**Activity:** Start at the line below containing "(** * QuestionStore: the table of questions" and stop at the line containing "written; reading it". Repeat every line of that stretch exactly, and nothing outside it.

+-------+

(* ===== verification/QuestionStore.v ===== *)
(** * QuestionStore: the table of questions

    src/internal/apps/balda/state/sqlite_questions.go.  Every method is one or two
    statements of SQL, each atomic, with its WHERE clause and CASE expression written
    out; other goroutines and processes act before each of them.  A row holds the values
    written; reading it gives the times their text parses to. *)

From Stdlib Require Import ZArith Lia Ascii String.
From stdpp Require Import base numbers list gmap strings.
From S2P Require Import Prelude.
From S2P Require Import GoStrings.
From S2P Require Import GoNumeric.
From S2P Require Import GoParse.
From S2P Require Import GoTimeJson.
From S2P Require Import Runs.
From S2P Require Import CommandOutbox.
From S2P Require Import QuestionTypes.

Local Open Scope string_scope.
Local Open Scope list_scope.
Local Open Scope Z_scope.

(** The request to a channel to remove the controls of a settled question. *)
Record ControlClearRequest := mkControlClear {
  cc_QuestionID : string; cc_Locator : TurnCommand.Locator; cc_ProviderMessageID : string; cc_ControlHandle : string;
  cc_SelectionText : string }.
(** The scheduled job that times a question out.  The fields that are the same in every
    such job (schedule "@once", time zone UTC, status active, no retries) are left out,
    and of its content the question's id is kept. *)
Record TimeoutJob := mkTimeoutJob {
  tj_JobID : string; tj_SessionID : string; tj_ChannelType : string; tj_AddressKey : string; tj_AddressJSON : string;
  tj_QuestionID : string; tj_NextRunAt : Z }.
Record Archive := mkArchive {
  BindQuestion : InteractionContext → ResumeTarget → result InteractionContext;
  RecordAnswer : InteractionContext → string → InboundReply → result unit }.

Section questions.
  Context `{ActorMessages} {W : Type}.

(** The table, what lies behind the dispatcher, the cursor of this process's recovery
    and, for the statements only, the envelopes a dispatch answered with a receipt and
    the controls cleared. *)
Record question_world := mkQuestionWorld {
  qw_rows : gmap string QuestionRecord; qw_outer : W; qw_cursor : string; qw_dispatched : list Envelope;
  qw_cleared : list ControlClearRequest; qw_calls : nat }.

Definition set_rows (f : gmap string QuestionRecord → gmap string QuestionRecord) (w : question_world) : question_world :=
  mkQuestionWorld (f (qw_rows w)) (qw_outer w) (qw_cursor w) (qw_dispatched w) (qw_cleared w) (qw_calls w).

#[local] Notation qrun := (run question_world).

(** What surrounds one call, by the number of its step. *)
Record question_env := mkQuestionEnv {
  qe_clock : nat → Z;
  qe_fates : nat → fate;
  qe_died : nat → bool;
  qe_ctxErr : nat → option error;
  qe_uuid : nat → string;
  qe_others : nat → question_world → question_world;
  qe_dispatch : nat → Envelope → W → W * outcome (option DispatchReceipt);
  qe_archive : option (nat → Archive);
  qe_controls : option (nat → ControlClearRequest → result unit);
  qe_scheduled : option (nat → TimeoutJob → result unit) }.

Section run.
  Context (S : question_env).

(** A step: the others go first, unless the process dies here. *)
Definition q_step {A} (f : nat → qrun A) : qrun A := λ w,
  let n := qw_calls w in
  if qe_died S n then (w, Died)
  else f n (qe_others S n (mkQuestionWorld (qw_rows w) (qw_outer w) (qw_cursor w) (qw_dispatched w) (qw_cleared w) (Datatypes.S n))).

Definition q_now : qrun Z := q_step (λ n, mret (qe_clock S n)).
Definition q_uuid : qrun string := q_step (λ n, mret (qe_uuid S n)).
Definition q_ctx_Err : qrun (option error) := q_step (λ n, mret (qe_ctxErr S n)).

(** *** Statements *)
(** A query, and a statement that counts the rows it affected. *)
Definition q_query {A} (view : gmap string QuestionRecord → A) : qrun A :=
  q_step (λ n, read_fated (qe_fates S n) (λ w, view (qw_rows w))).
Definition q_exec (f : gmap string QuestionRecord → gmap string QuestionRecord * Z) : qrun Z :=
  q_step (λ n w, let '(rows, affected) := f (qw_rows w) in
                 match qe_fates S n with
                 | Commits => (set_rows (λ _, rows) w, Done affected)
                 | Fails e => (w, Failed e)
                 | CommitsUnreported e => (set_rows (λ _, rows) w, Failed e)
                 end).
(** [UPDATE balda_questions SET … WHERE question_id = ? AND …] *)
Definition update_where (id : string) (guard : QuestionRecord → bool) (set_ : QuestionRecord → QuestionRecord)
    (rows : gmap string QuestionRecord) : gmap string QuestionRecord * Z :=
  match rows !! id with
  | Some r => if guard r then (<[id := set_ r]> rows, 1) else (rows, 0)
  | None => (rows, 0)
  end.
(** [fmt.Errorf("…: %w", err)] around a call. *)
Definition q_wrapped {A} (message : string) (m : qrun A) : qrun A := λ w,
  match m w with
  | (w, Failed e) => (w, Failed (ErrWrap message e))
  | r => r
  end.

+-------+

**Task solution:**
(** * QuestionStore: the table of questions

    src/internal/apps/balda/state/sqlite_questions.go.  Every method is one or two
    statements of SQL, each atomic, with its WHERE clause and CASE expression written
    out; other goroutines and processes act before each of them.  A row holds the values
    written; reading it gives the times their text parses to. *)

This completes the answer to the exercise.